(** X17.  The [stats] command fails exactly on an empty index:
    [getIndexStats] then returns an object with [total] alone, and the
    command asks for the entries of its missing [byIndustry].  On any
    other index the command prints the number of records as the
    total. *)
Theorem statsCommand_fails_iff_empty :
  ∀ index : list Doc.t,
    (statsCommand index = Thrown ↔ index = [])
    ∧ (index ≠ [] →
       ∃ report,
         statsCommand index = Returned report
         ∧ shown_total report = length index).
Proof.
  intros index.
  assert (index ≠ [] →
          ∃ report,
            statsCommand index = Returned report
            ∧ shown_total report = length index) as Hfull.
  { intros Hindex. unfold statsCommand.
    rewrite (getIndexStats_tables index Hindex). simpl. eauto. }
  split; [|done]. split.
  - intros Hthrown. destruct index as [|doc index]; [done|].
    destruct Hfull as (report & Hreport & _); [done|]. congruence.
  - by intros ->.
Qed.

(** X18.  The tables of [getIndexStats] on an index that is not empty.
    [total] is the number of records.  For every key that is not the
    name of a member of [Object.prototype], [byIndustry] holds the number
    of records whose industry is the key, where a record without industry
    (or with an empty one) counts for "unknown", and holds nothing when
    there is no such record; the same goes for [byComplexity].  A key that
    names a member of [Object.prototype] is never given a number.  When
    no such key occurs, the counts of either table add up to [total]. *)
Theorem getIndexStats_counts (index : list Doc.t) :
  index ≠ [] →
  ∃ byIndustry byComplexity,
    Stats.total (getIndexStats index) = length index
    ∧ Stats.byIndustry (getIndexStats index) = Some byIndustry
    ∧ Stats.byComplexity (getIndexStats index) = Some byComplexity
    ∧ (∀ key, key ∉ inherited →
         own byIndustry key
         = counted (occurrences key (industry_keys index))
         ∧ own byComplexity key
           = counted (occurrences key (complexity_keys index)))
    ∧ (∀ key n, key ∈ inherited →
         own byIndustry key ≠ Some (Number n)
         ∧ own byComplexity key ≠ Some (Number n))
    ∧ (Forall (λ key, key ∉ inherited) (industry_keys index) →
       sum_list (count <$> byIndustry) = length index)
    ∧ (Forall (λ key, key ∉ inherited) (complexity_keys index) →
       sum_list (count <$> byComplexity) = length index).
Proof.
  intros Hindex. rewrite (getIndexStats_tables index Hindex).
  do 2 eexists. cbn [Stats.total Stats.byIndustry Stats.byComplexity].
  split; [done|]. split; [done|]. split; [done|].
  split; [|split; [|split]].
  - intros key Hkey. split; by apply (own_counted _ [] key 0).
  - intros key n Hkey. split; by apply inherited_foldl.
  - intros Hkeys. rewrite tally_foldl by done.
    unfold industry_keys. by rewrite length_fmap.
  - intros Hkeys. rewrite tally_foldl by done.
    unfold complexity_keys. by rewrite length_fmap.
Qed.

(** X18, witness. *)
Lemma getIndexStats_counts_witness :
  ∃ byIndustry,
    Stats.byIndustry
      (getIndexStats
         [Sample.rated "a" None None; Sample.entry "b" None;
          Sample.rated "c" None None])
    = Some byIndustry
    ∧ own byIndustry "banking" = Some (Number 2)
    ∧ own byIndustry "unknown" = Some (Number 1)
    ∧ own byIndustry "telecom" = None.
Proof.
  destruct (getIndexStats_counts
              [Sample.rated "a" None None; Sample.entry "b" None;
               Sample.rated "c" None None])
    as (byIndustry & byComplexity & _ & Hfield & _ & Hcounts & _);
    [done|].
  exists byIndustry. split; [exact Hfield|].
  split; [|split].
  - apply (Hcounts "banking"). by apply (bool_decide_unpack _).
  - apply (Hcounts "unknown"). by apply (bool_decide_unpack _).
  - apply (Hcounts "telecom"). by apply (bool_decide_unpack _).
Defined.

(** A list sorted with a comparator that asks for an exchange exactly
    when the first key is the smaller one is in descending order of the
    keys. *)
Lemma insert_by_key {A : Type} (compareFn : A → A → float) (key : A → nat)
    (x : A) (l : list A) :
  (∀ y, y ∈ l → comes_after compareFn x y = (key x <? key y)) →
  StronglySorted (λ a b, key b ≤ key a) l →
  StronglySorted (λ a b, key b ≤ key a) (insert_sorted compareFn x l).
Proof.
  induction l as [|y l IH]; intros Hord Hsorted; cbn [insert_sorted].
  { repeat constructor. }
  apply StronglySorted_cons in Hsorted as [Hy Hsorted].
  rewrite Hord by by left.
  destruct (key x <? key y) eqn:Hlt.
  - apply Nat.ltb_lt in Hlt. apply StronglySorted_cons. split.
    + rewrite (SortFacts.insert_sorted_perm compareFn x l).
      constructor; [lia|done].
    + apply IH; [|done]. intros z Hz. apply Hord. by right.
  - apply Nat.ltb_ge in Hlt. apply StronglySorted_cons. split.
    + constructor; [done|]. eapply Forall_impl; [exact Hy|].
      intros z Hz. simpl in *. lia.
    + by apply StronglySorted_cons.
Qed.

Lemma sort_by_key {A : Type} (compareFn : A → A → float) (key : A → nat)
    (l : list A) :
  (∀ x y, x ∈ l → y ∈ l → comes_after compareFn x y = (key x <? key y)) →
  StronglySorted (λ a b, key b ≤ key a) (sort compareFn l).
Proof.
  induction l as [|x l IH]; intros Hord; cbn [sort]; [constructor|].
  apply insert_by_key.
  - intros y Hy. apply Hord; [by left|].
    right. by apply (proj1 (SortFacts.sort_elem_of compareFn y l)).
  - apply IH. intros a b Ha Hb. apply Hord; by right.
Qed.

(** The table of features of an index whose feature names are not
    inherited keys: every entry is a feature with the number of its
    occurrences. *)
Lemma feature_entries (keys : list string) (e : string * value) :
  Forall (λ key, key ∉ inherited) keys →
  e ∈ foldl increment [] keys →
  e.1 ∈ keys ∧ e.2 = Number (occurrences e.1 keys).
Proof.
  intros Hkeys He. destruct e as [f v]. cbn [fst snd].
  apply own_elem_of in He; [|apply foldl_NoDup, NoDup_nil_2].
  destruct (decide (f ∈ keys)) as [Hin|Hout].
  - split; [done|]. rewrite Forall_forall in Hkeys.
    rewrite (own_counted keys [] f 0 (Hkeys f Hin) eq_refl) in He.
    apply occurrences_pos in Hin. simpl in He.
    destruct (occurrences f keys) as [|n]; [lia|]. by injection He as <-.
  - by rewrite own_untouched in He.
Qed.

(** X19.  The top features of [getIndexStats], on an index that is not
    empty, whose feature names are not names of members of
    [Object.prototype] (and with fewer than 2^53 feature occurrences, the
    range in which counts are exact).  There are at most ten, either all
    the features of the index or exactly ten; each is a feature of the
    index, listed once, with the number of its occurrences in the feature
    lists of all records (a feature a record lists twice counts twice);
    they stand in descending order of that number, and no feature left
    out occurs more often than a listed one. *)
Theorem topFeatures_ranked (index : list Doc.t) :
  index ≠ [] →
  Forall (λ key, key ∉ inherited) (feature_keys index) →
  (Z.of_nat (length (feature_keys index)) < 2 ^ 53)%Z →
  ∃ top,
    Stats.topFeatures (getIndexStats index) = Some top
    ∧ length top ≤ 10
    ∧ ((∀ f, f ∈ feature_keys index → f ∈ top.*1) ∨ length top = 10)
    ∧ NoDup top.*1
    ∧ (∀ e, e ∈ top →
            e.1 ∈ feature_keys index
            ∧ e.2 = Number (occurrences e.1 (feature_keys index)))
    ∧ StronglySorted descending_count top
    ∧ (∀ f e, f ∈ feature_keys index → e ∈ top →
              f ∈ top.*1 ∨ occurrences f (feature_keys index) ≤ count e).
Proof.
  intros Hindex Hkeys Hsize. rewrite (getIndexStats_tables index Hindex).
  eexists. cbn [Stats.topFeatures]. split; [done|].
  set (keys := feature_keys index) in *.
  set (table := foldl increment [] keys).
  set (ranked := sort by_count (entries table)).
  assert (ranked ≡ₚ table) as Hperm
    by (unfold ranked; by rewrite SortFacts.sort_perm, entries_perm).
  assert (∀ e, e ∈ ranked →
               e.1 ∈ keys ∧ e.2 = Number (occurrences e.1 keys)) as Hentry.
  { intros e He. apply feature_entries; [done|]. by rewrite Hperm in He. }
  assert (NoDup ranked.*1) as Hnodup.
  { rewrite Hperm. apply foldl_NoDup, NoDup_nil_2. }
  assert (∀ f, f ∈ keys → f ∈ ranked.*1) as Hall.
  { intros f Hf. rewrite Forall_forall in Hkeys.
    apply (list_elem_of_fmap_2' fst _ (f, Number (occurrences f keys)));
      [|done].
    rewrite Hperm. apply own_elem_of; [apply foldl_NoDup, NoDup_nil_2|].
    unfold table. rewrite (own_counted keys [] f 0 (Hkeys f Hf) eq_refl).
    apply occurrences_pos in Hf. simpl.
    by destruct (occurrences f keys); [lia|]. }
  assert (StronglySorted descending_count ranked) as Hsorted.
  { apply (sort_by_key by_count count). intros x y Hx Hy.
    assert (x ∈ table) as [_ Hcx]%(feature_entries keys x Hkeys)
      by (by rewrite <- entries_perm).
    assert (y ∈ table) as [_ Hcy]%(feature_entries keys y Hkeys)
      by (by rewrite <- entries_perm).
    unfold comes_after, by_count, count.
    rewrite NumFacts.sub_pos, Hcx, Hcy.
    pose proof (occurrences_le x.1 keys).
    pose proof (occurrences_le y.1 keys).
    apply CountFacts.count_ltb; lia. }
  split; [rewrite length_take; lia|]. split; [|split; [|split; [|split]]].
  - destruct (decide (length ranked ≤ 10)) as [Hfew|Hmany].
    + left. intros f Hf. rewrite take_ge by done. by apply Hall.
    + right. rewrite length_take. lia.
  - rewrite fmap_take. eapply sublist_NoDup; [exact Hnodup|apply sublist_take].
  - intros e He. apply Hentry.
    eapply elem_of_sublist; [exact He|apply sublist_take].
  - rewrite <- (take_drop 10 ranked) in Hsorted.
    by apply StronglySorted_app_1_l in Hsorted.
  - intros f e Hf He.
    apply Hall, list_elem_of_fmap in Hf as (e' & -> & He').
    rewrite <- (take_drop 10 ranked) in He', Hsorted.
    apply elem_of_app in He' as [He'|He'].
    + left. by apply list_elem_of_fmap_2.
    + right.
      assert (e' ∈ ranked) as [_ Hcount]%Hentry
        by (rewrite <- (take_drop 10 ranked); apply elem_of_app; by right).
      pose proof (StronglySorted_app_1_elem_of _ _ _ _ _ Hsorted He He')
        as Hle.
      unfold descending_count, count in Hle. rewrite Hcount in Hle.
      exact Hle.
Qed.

━━━━━━

Using the data above, transcribe the lines that run from the line with "- by rewrite own_untouched in He." to the line with "[Object.prototype] (and with", both ends kept, and output nothing else.

_Response to this exercise_
  - by rewrite own_untouched in He.
Qed.

(** X19.  The top features of [getIndexStats], on an index that is not
    empty, whose feature names are not names of members of
    [Object.prototype] (and with fewer than 2^53 feature occurrences, the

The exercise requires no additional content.